Jersey Shore: Warfare

The guidos of coastal New Jersey can’t really be called a peace-loving tribe, but when battle is done, it is usually for good reason and because one party is provoked. Sometimes it’s just cause they’re drunk. Either way—fascinating.

In the most important sociological experiment of our time, we will see what happens when are subjects are introduced to outside stimulus that leads to violence, and it will show us important things about their character, how they react to each other, and how they react to the outside world.

Family is very important to this species of animal, and when The Situation’s sister comes to visit, it is a big day for him, especially because she looks like him in a wig, as Vinny says. However, it is important for the guidos that their friends and family mesh well, because they are the two most important things in his life—well, next to getting laid. When Vinny harbors a crush on The Situation’s sister, Extenuating Circumstances, The Situation is proud and happy, because his world’s are coming together. However, he warns Vinny from going too far or else he’ll wind up “in [The Situation’s] trunk.” The guido holds their friends so close that they are like family, so if a friend is to hook up with another member of the family it is like incest. Other than a “grown ass man” punching a female, that is the most horrible taboo.

Vinny’s extended family also comes to visit (including his second cousin’s boyfriend, who appears to be Jewish and completely befuddled by the whole, um, situation) and his mother knows how to bribe Vinny’s friends into loving her: with food. Eating is the primary activity to enjoy with family, since dancing, drinking, hooking up, and fighting are all activities enjoyed with peers. It seems that all Vinny’s family does while visiting is eat—not go to the beach, not check out the town, just eat. And they don’t sample the local cuisine. Food is so important to the culture that it needs to be imported from outside to be enjoyed properly.

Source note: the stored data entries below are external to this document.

(* ===== verification/GoJson.v ===== *)
(** * encoding/json

    The part of Go's [encoding/json] the hash protocol relies on: compact output,
    struct fields in declaration order, map keys sorted bytewise, HTML-safe string
    escaping, and the replacement of invalid UTF-8.  The main result is that the
    encoding is injective on values whose strings are valid UTF-8
    ([marshal_inj]). *)

From S2P Require Import Prelude Bytes GoSort.
From Stdlib Require Import Strings.Byte DecimalString DecimalZ.

Open Scope Z_scope.

(** What is handed to the encoder: structs and maps are both objects, with the
    fields already in the order they are written. *)
#[warnings="-register-all"]
Inductive json :=
  | JNull
  | JBool (b : bool)
  | JInt (z : Z)
  | JStr (s : string)
  | JArr (l : list json)
  | JObj (fs : list (string * json)).

(** ** String escaping *)

(** The bytes the encoder treats specially. *)
Abbreviation dquote := Byte.x22.
Abbreviation backslash := Byte.x5c.

Section Escape.

(** What [utf8.DecodeRune] accepts as the start of a valid sequence of two,
    three or four bytes. *)
Definition in_range (lo hi : Z) (b : byte) : bool := (lo <=? byte_Z b) && (byte_Z b <=? hi).
Definition cont (b : byte) : bool := in_range 128 191 b.

Definition rune2 (b1 b2 : byte) : bool := in_range 194 223 b1 && cont b2.

Definition rune3 (b1 b2 b3 : byte) : bool :=
  (if byte_Z b1 =? 224 then in_range 160 191 b2
   else if byte_Z b1 =? 237 then in_range 128 159 b2
   else in_range 225 239 b1 && cont b2) && cont b3.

While family and friends are kept close, there is still an excess of random strangers wandering around the milieu, because without them, there would be no conflict. Last night there was the random cute guy eating pizza with The Situation, the super cute guy who shows up with Extenuating Circumstances, Snooki’s repeat offender Mike, some random naked girl running through the living room, a few ladies on the porch during Snooki’s fight, the big black guys who broke up all the fights, and fictional freelancer Betsey Morgenstern who called The Situation and DJ Paulie Dropkick to alert them to the fight that Ronnie just got in on the boardwalk. These are like catalysts to our experiment. They don’t impede the action as it unfolds, but they must surely speed it up, and for them, we are forever grateful.

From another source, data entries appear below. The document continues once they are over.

Lemma filterLabels_eq l l' :
  filterLabels l = filterLabels l' ↔
  ∀ k, isGeneratedLabel k = false → entries l !! k = entries l' !! k.
Proof.
  split.
  - intros H k Hk. apply (f_equal (λ m, entries m !! k)) in H.
    by rewrite !filterLabels_lookup, Hk in H.
  - intros H. unfold filterLabels. f_equal. apply map_eq. intros k.
    pose proof (filterLabels_lookup l k) as E1. pose proof (filterLabels_lookup l' k) as E2.
    simpl in E1, E2. rewrite E1, E2. destruct (isGeneratedLabel k) eqn:Hk; auto.
Qed.

(** ** The selector order *)

Lemma lessStrings_lex a b : lessStrings a b = lex_lt str_lt a b.
Proof.
  revert b. induction a as [|x a IH]; intros [|y b]; try done.
  cbn [lessStrings lex_lt]. case_bool_decide as E; simpl.
  - by rewrite IH, decide_True.
  - by rewrite decide_False.
Qed.

(** Key, operator and values, in the order they are compared. *)
Definition req_key (r : NormalizedSelectorReq) : list string :=
  nsr_Key r :: nsr_Operator r :: elems (nsr_Values r).

Lemma selectorReqLess_lex a b :
  selectorReqLess a b = lex_lt str_lt (req_key a) (req_key b).
Proof.
  unfold selectorReqLess, req_key. cbn [lex_lt].
  case_bool_decide as E1; simpl; [rewrite decide_True by done|by rewrite decide_False].
  case_bool_decide as E2; simpl; [rewrite decide_True by done|by rewrite decide_False].
  apply lessStrings_lex.
Qed.

#[export] Instance selectorReqLess_weak : StrictWeak selectorReqLess.
Proof.
  destruct (proj_weak req_key (lex_lt str_lt) _) as [H1 H2 H3].
  split; intros *; rewrite ?selectorReqLess_lex; [apply H1|apply H2|apply H3].
Qed.

(** Requirements as [normalizeSelector] builds them: values nil or non-empty. *)
Definition values_nf (r : NormalizedSelectorReq) : Prop := nsr_Values r ≠ Some [].

Lemma req_key_inj a b : values_nf a → values_nf b → req_key a = req_key b → a = b.
Proof.
  destruct a as [k o [v|]], b as [k' o' [v'|]]; unfold values_nf, req_key; simpl;
    intros Ha Hb H; simplify_eq/=; try done.
Qed.

(** ** The loop of [canonicalQuantity] *)

Lemma rem10 u : Z.rem u 10 = 0 → Z.quot u 10 * 10 = u.
Proof. intros H. pose proof (Z.quot_rem' u 10). lia. Qed.

Lemma strip_zeros_stripped fuel u s :
  (Z.to_nat s ≤ fuel)%nat → stripped (strip_zeros fuel u s).
Proof.
  revert u s. induction fuel as [|n IH]; intros u s Hf; simpl.
  - left. simpl. lia.
  - destruct (Z.ltb_spec 0 s) as [Hs|Hs], (Z.eqb_spec u 0) as [->|Hu]; simpl;
      try (unfold stripped; simpl; lia).
    destruct (Z.eqb_spec (Z.rem u 10) 0) as [Hr|Hr]; simpl;
      [apply IH; lia|unfold stripped; simpl; auto].
Qed.

Lemma strip_zeros_eq fuel u s : dec_eq (strip_zeros fuel u s) (u, s).
Proof.
  revert u s. induction fuel as [|n IH]; intros u s; simpl; [apply dec_eq_refl|].
  destruct (_ && _); [|apply dec_eq_refl].
  destruct (Z.eqb_spec (Z.rem u 10) 0) as [Hr%rem10|]; simpl; [|apply dec_eq_refl].
  eapply dec_eq_trans; [apply IH|]. rewrite (dec_eq_at s) by (simpl; lia). simpl.
  rewrite Z.sub_diag. replace (s - (s - 1)) with 1 by lia. lia.
Qed.

(** ** Quantities by value *)

Section CanonicalQuantity.
Context `{Upstream}.

Lemma canonicalQuantity_stripped q :
  ∃ d, stripped d ∧ dec_eq d (AsDec q) ∧
       canonicalQuantity q = if d.1 =? 0 then "0"%string else dec_string d.1 d.2.
Proof.
  unfold canonicalQuantity. destruct (AsDec q) as [u s].
  exists (strip_zeros (Z.to_nat s) u s). split_and!.
  - by apply strip_zeros_stripped.
  - apply strip_zeros_eq.
  - by destruct (strip_zeros _ _ _).
Qed.

Lemma dec_string_int_form d : dec_string (int_form d).1 (int_form d).2 = dec_string d.1 d.2.
Proof.
  unfold int_form. destruct (Z.leb_spec d.2 0); [|done]. simpl.
  rewrite <- dec_string_int by lia. by rewrite Z.opp_involutive.
Qed.

(** Rendered alike exactly when equal as numbers. *)
Lemma canonicalQuantity_eq (a b : Quantity) :
  canonicalQuantity a = canonicalQuantity b ↔ dec_eq (AsDec a) (AsDec b).
Proof.
  destruct (canonicalQuantity_stripped a) as (d & Hs & He & ->).
  destruct (canonicalQuantity_stripped b) as (d' & Hs' & He' & ->). split; intros E.
  - eapply dec_eq_trans; [by apply dec_eq_sym|]. eapply dec_eq_trans; [|exact He'].
    rewrite <- dec_string_zero in E.
    destruct (Z.eqb_spec d.1 0) as [Hz|Hz], (Z.eqb_spec d'.1 0) as [Hz'|Hz'].
    + unfold dec_eq. by rewrite Hz, Hz', !Z.mul_0_l.
    + apply dec_string_value in E. by apply dec_eq_zero in E.
    + apply dec_string_value, dec_eq_sym in E. by apply dec_eq_zero in E.
    + apply dec_string_value in E. by rewrite <- !surjective_pairing in E.
  - assert (Hd : dec_eq d d').
    { eapply dec_eq_trans; [exact He|]. eapply dec_eq_trans; [exact E|].
      by apply dec_eq_sym. }
    destruct (Z.eqb_spec d.1 0) as [Hz|Hz], (Z.eqb_spec d'.1 0) as [Hz'|Hz']; [done|..].
    + by apply (dec_eq_zero _ _ Hd) in Hz.
    + by apply dec_eq_sym, dec_eq_zero in Hd.
    + by rewrite <- (dec_string_int_form d), <- (dec_string_int_form d'), (int_form_unique d d').
Qed.
End CanonicalQuantity.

Speaking of strangers, it appears that ShamWOWW and Vinny switched personalities in some Freaky Friday incident, because he was all over this episode and the warrior princess barely made an appearance in an hour that entirely revolved around fighting. Was she in a Vicodin-induced coma or something? Was she fighting a severe case of puke breath?

We will never know, but we do know what these words mean, and it is important that you do too to understand what is about to go down.

* Creep Mode: The state a male goes into when he is looking to find a girl be linked to sexually. He can only enter into this state when he is unattached to a female or so angry with his attached female that he wants to lash out at her in spite.
* Back: To return to being single and being eligible for hunting women sexually. The effects of being “back” are known to wear off suddenly.
* Motorboat: The meaning of this strange and arcane word isn’t entirely known. It either means that one is ready to party or go somewhere with a lot of fan fare, like the noisy vehicle, or it can also mean to blow into a woman’s breasts while shaking one’s head back and forth. It can also mean both simultaneously.
* Strike Three: The third offense someone makes against an individual. If that individual makes numerous strikes over a long period of time, it is the final strike before ending a relationship.
* Grenade Launcher: A stronger, larger, more powerful, and deadlier version of the Grenade. The relationship between Grenade and Grenade Launcher is much like the relationship between Grendel and Grendel’s mother. While one is known to terrorize a hall of warriors, the other will utterly destroy it.
* Creatures: An unattractive, badly-behaved, and often violent female. Just like eskimos have 700 words for snow, the guido has as many variations of this insult. See also: hippos, linebackers, elephants, zoo creatures.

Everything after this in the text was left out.